Facebook bug may have exposed 6.8M users' unposted photos

Facebook bug may have exposed 6.8M users' unposted photos

Facebook bug may have exposed 6.8M users' unposted photos

Facebook says it has fixed a bug that may have exposed private photos of up to 6.8 million users.

"We're sorry this happened", Bar added.

The photo flaw was initially introduced on September 13, meaning developers could have accessed users' photos for 12 days.

That includes images that someone might started posting, but decided against before finishing the task, as Facebook keeps a copy of the initial attempt in case the user wants to upload it later. "We will be working with those developers to delete the photos from impacted users", the company promised on a blog post. (For scale, Facebook has over 2 billion monthly active users.) If you're among them, Facebook says it will be notifying you via a Facebook alert.

Connected apps, which users have signed up to with their Facebook account, can access a variety of user data including usernames and profile pictures.

The bug apparently stemmed from a problem in Facebook's Photo API, (application program interface).

As for the delayed response itself, Facebook has simply apologized - yet again. Facebook said it has notified the Irish Data Protection Commission of the breach.

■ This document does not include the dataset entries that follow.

(** [HubBuilt] is the pair of the hub and the transports. *)
Definition build {T} (self : HubBuilder T) : result string (Hub * list T) :=
  let? kind := ok_or self.(b_kind) "no channel kind registered" in
  let? broker := ok_or self.(b_broker) "no broker registered" in
  let validator := default AllowAllValidator self.(b_validator) in
  let authenticator := default AllowAllAuthenticator self.(b_authenticator) in
  let acl := default AllowAllAcl self.(b_acl) in
  Ok (mk_Hub kind self.(b_namespace_kinds) broker validator authenticator acl,
      self.(b_transports)).

(** ** The shared state *)

(** A spawned forwarder: the captures of its closure. *)
Record Task : Type := mk_Task {
  t_stream : Str;
  t_outbox : N;
  t_channel : string;
}.

Record Metrics : Type := mk_Metrics {
  sessions_opened_total : N;
  sessions_closed_total : N;
  sessions_kicked_total : N;
  sessions_active : N;
  publications_total : N;
}.

(** [heap] and [next_ptr] allocate sessions; [held] are the handles transports
    own, besides those of the registry. *)
Record HubCore : Type := mk_HubCore {
  registry : SessionRegistry;
  heap : gmap N Session;
  next_ptr : N;
  held : gset N;
  tasks : gmap N Task;
  next_task : N;
  metrics : Metrics;
}.

Record HubSt : Type := mk_HubSt {
  core : HubCore;
  outboxes : gmap N MChan;
  world : W;
}.

Definition hub_init (w : W) : HubSt :=
  mk_HubSt (mk_HubCore SessionRegistry_new ∅ 0 ∅ ∅ 0 (mk_Metrics 0 0 0 0 0)) ∅ w.

Definition world_lens : lens HubSt W.
Proof.
  refine {| view := world; update w st := mk_HubSt st.(core) st.(outboxes) w |}; simpl; try done.
  by intros [].
Defined.

Definition set_core (c : HubCore) (st : HubSt) : HubSt := mk_HubSt c st.(outboxes) st.(world).
Definition set_registry (r : SessionRegistry) (c : HubCore) : HubCore :=
  mk_HubCore r c.(heap) c.(next_ptr) c.(held) c.(tasks) c.(next_task) c.(metrics).
Definition set_heap (h : gmap N Session) (c : HubCore) : HubCore :=
  mk_HubCore c.(registry) h c.(next_ptr) c.(held) c.(tasks) c.(next_task) c.(metrics).
Definition set_held (h : gset N) (c : HubCore) : HubCore :=
  mk_HubCore c.(registry) c.(heap) c.(next_ptr) h c.(tasks) c.(next_task) c.(metrics).
Definition set_tasks (t : gmap N Task) (c : HubCore) : HubCore :=
  mk_HubCore c.(registry) c.(heap) c.(next_ptr) c.(held) t c.(next_task) c.(metrics).
Definition set_metrics (m : Metrics) (c : HubCore) : HubCore :=
  mk_HubCore c.(registry) c.(heap) c.(next_ptr) c.(held) c.(tasks) c.(next_task) m.

(** [counter!(..).increment(1)] and [gauge!(..).set(len)]. *)
Definition count_opened (c : HubCore) : HubCore :=
  let m := c.(metrics) in
  set_metrics (mk_Metrics (m.(sessions_opened_total) + 1) m.(sessions_closed_total)
    m.(sessions_kicked_total) (N.of_nat (len c.(registry))) m.(publications_total)) c.
Definition count_closed (c : HubCore) : HubCore :=
  let m := c.(metrics) in
  set_metrics (mk_Metrics m.(sessions_opened_total) (m.(sessions_closed_total) + 1)
    m.(sessions_kicked_total) (N.of_nat (len c.(registry))) m.(publications_total)) c.
Definition count_kicked (c : HubCore) : HubCore :=
  let m := c.(metrics) in
  set_metrics (mk_Metrics m.(sessions_opened_total) m.(sessions_closed_total)
    (m.(sessions_kicked_total) + 1) (N.of_nat (len c.(registry))) m.(publications_total)) c.
Definition count_publication (c : HubCore) : HubCore :=
  let m := c.(metrics) in
  set_metrics (mk_Metrics m.(sessions_opened_total) m.(sessions_closed_total)
    m.(sessions_kicked_total) m.(sessions_active) (m.(publications_total) + 1)) c.

(** An [Arc] always points to an allocation ([core_wf] in HubInv.v): the
    default is never read. *)
Definition deref (c : HubCore) (ptr : N) : Session :=
  default (Session_new 0 0) (c.(heap) !! ptr).

Definition store (ptr : N) (s : Session) (c : HubCore) : HubCore :=
  set_heap (<[ptr := s]> c.(heap)) c.

(** ** Tasks and sends *)

Definition outbox_send (o : N) (f : ServerFrame) (st : HubSt) : bool * HubSt :=
  match st.(outboxes) !! o with
  | Some ch => let '(ok, ch') := mpsc_send f ch in
               (ok, mk_HubSt st.(core) (<[o := ch']> st.(outboxes)) st.(world))
  | None => (false, st)
  end.

Definition spawn (t : Task) (st : HubSt) : N * HubSt :=
  let c := st.(core) in
  (c.(next_task),
   set_core (mk_HubCore c.(registry) c.(heap) c.(next_ptr) c.(held)
               (<[c.(next_task) := t]> c.(tasks)) (c.(next_task) + 1)%N c.(metrics)) st).

(** A task that ends or is aborted drops what it captured, its stream above all. *)
Definition end_task (hub : Hub) (task : N) (st : HubSt) : HubSt :=
  match st.(core).(tasks) !! task with
  | Some t => mk_HubSt (set_tasks (delete task st.(core).(tasks)) st.(core)) st.(outboxes)
                (stream_drop hub.(broker) t.(t_stream) st.(world))
  | None => st
  end.

Definition abort_tasks (hub : Hub) (l : list N) (st : HubSt) : HubSt :=
  foldl (λ st task, end_task hub task st) st l.
(* ===== verification/Node.v ===== *)
(** * A single node: the default deployment

    What crates/cherenkov-server/src/app.rs plugs together when nothing else is
    configured: the pub/sub kind and the in-process broker, side by side in one
    memory with a clock.  It instantiates the theorems about the hub. *)
From S2P Require Import Prelude Protocol Traits PubSub PubSubProps MemoryBroker BrokerProps.
From S2P Require Import Session Hub NamespaceAcl Jwt.

Section node.
Context `{B : Broadcast}.

Record NodeW : Type := mk_NodeW {
  nw_clock : N;
  nw_kind : PubSubChannel;
  nw_broker : MemoryBroker;
}.

Definition kind_lens : lens NodeW PubSubChannel.
Proof.
  refine {| view := nw_kind; update k w := mk_NodeW w.(nw_clock) k w.(nw_broker) |}; try done.
  by intros [].
Defined.

Definition broker_lens : lens NodeW MemoryBroker.
Proof.
  refine {| view := nw_broker; update b w := mk_NodeW w.(nw_clock) w.(nw_kind) b |}; try done.
  by intros [].
Defined.

Definition node_hub (v : SchemaValidator NodeW) (a : Authenticator NodeW) (acl : AclChecker NodeW) :
    @Hub NodeW MemStream :=
  mk_Hub (pubsub_kind kind_lens nw_clock) ∅ (memory_broker broker_lens) v a acl.

Definition open_node : @Hub NodeW MemStream :=
  node_hub AllowAllValidator AllowAllAuthenticator AllowAllAcl.

#[export] Instance node_kind_laws v a acl ch : ChannelKindLaws (kind_for (node_hub v a acl) ch).
Proof. unfold kind_for. simpl. rewrite lookup_empty. apply _. Qed.

#[export] Instance open_node_kind_laws ch : ChannelKindLaws (kind_for open_node ch).
Proof. apply node_kind_laws. Qed.

Definition node_init (history : N) (ttl cap : N) : NodeW :=
  mk_NodeW 0 (with_bounds history ttl) (with_capacity cap).
End node.

(** ** Sample hubs and states

    Queues for the broadcast and mpsc channels; one session, on outbox 0. *)
Section samples.
#[local] Existing Instances QueueBroadcast CountNotifier QueueMpsc StarGlob PlainJwt.

Definition jwt_node : @Hub NodeW MemStream :=
  node_hub AllowAllValidator
    (jwt_authenticator nw_clock (mk_JwtAuthenticator (bytes_of_string "k" : DecodingKey) (Validation_new HS256)))
    AllowAllAcl.

(** Nobody may publish, everybody may subscribe. *)
Definition read_only_node : @Hub NodeW MemStream :=
  node_hub AllowAllValidator AllowAllAuthenticator
    (namespace_acl (NamespaceAcl.build (with_rules [rule_allow "*" MatchSubscribe]))).

Definition sample_init : @HubSt NodeW MemStream CountNotifier QueueMpsc :=
  mk_HubSt (hub_init (node_init 4 1000 8)).(core) {[0%N := ([], false)]} (node_init 4 1000 8).

Definition sample_open (hub : @Hub NodeW MemStream) : @HubSt NodeW MemStream CountNotifier QueueMpsc :=
  (open_session hub 0 sample_init).2.

Definition sample_sub (hub : @Hub NodeW MemStream) : @HubSt NodeW MemStream CountNotifier QueueMpsc :=
  (handle_subscribe hub 0 1 "rooms.lobby" 0 (sample_open hub)).2.

(** Three publications later, unsubscribed again. *)
Definition sample_pub (hub : @Hub NodeW MemStream) : @HubSt NodeW MemStream CountNotifier QueueMpsc :=
  let st := foldl (λ st d, (handle_publish hub 0 "rooms.lobby" (bytes_of_string d) st).2)
              (sample_sub hub) ["one"; "two"; "three"] in
  (handle_unsubscribe hub 0 2 "rooms.lobby" st).2.
End samples.
(* ===== verification/HubProps.v ===== *)
(** * Properties of the hub

    What the sessions, their subscriptions and the counters look like in every
    reachable state, and what each handler does on each of its branches. *)
From S2P Require Import Prelude Protocol Traits Session Hub HubInv HubReach HubSteps Node.
From S2P Require Import MemoryBroker PubSub NamespaceAcl.

Section props.
Context {W Str : Type} `{NO : Notifier} `{M : Mpsc}.
Implicit Types (c : @HubCore Str _) (st : @HubSt W Str _ M) (hub : @Hub W Str).

(** ** Reachable states *)

(** In every state that handlers reach one at a time the reverse channel index is
    exact (Index.v has what interruptions leave of it): a channel lists a session id
    if and only if that session is registered and has a subscription to the channel;
    no id is listed twice, and a channel without subscribers has no entry. *)
Theorem reverse_index_exact hub st (Hst : reachable hub st) (ch : string) :
  (∀ sid, sid ∈ subscribers_of st.(core).(registry) ch ↔
     ∃ ptr, get st.(core).(registry) sid = Some ptr ∧
            has_subscription (deref st.(core) ptr) ch = true) ∧
  NoDup (subscribers_of st.(core).(registry) ch) ∧
  st.(core).(registry).(channels) !! ch ≠ Some [].
Proof.
  destruct (core_inv_reachable _ _ Hst) as (Hwf & _ & _). split; [|split].
  - intros sid. rewrite (cw_index _ _ Hwf). unfold get, has_subscription.
    split; intros (ptr & Hs & Hc); exists ptr; (split; [done|]).
    + apply bool_decide_eq_true. unfold subs_at, deref in *.
      destruct (heap _ !! ptr); [done|by destruct Hc].
    + apply bool_decide_eq_true in Hc. unfold subs_at, deref in *.
      destruct (heap _ !! ptr); [done|]. simpl in Hc. rewrite lookup_empty in Hc. by destruct Hc.
  - apply (cw_nodup _ _ Hwf).
  - intros H. by apply (cw_entries _ _ Hwf) in H.
Qed.

(** C14: in every reachable state each running forwarder belongs to exactly one
    subscription of a live session and writes to that session's outbox; a
    session is alive only while a transport holds it or it is registered under
    its own id.  No forwarder is orphaned. *)
Theorem no_orphan_forwarder hub st (Hst : reachable hub st) :
  (∀ t tk, st.(core).(tasks) !! t = Some tk →
     ∃ ptr s, st.(core).(heap) !! ptr = Some s ∧
       s.(subscriptions) !! tk.(t_channel) = Some t ∧ s.(outbox) = tk.(t_outbox) ∧
       ∀ ptr' s' ch', st.(core).(heap) !! ptr' = Some s' →
         s'.(subscriptions) !! ch' = Some t → ptr' = ptr ∧ ch' = tk.(t_channel)) ∧
  (∀ ptr s, st.(core).(heap) !! ptr = Some s →
     ptr ∈ st.(core).(held) ∨ get st.(core).(registry) s.(id) = Some ptr).
Proof.
  destruct (core_inv_reachable _ _ Hst) as (Hwf & _ & _). split.
  - intros t tk Ht. destruct (cw_task _ _ Hwf _ _ Ht) as (ptr & Hs & Ho).
    unfold subs_at, outbox_at in *. destruct (heap _ !! ptr) as [s|] eqn:Hp; [|done]. simpl in *.
    exists ptr, s. repeat (split; [congruence|]). intros ptr' s' ch' Hp' Hs'.
    eapply (cw_sub_inj _ _ Hwf); unfold subs_at; [rewrite Hp'|rewrite Hp]; done.
  - intros ptr s Hp. destruct (cw_live _ _ Hwf ptr s.(id)) as [?|[?|?]]; [|auto..|done].
    unfold id_at. by rewrite Hp.
Qed.

(** C18: in every reachable state the session counters add up: every session
    ever opened was closed, or kicked, or is still registered, never two of
    them, and the gauge of active sessions is the size of the registry. *)
Theorem session_accounting hub st (Hst : reachable hub st) :
  let m := st.(core).(metrics) in
  m.(sessions_opened_total)
  = (m.(sessions_closed_total) + m.(sessions_kicked_total) + m.(sessions_active))%N ∧
  m.(sessions_active) = N.of_nat (len st.(core).(registry)).
Proof.
  destruct (core_inv_reachable _ _ Hst) as (_ & [_ Ha] & Hacc). simpl. rewrite Ha. done.
Qed.

(** ** Gates *)

(** When the authenticator does not allow anonymous access, a session that
    has not connected can neither subscribe nor publish: both handlers answer
    [NotConnected] and change nothing at all, so neither the ACL, the schema
    validator, the channel kind nor the broker is consulted. *)
Theorem not_connected_gate hub st sid rid ptr ch since data
    (Hst : reachable hub st) (Hreq : requires_connect hub = true)
    (Hs : get st.(core).(registry) sid = Some ptr)
    (Hc : (deref st.(core) ptr).(claims) = None) :
  handle_subscribe hub sid rid ch since st = (Err (NotConnected sid), st) ∧
  handle_publish hub sid ch data st = (Err (NotConnected sid), st).
Proof.
  assert (Hn : effective_claims hub st ptr = None).
  { unfold effective_claims. rewrite Hc. unfold requires_connect in Hreq.
    by apply negb_true_iff in Hreq as ->. }
  pose proof (require_claims_None _ _ _ Hn) as Hr.
  destruct (core_inv_deref _ _ _ (core_inv_reachable _ _ Hst) Hs) as [_ Hid]. rewrite Hid in Hr.
  unfold handle_subscribe, handle_publish.
  rewrite !(io_bind_Ok_eq _ _ _ _ _ (get_session_eq _ _ _ Hs)).
  by rewrite !(io_bind_Err_eq _ _ _ _ _ Hr).
Qed.

(** A subscribe or a publish the ACL does not allow fails with the ACL's
    error (a plain denial is reported with the subject, the action and the
    channel); the only thing that changed is what the ACL itself did: no
    registry entry, no forwarder, no outbox, and the validator, the kind and
    the broker were not called. *)
Theorem acl_denial_short_circuits hub st sid rid ptr ch since data cl r w
    (Hs : get st.(core).(registry) sid = Some ptr)
    (Hc : (deref st.(core) ptr).(claims) = Some cl) :
  (check hub.(acl) cl ActSubscribe ch st.(world) = (r, w) → r ≠ Ok Allow →
     ∃ e, handle_subscribe hub sid rid ch since st = (Err (EAcl e), set_world w st) ∧
       (r = Ok Deny → e = Denied cl.(subject) "subscribe" ch "policy denied") ∧
       (∀ e', r = Err e' → e = e')) ∧
  (check hub.(acl) cl ActPublish ch st.(world) = (r, w) → r ≠ Ok Allow →
     ∃ e, handle_publish hub sid ch data st = (Err (EAcl e), set_world w st) ∧
       (r = Ok Deny → e = Denied cl.(subject) "publish" ch "policy denied") ∧
       (∀ e', r = Err e' → e = e')).
Proof.
  assert (He : effective_claims hub st ptr = Some cl) by (unfold effective_claims; by rewrite Hc).
  pose proof (require_claims_eq _ _ _ _ He) as Hr.
  assert (Hw : with_claims hub ptr st = st) by (unfold with_claims; by rewrite Hc).
  rewrite Hw in Hr. unfold handle_subscribe, handle_publish.
  split; intros Hck Hne; apply enforce_acl_eq in Hck;
    rewrite !(io_bind_Ok_eq _ _ _ _ _ (get_session_eq _ _ _ Hs)),
            !(io_bind_Ok_eq _ _ _ _ _ Hr);
    (destruct r as [[]|e]; [done|..]; simpl in Hck;
     rewrite !(io_bind_Err_eq _ _ _ _ _ Hck); eexists; (split; [done|]); naive_solver).
Qed.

The European data law requires companies to report data breaches to authorities within 72 hours, giving regulators authority to impose fines of up to 4 per cent of annual global revenue for infractions. Since the Cambridge Analytica incident, Facebook has been under the scanner for its poor handling of user data. Normally this would only give the app access to photos that were published to the user's timeline but other photos were exposed as well. Guy Rosen, Facebook's vice president of product management, stated in the blog post revealing the bug: "The vulnerability was on Facebook, but these access tokens enabled someone to use the account as if they were the account-holder themselves".

It didn't matter what privacy settings a user had placed on their images or posts.

The private information of Facebook users was alleged to be used to influence the US 2016 general elections in favor of President Donald Trump's campaign. There affected users where will likely be able to see what images may have been compromised by Facebook to these third party developers.

Several of Facebook's recent privacy lapses have involved third-party apps. In response to that scandal, Facebook initiated a broad review of the games and other third-party apps made available to its users on the site. This time there was a flaw in the platform that let apps access people's photos that should not have been available.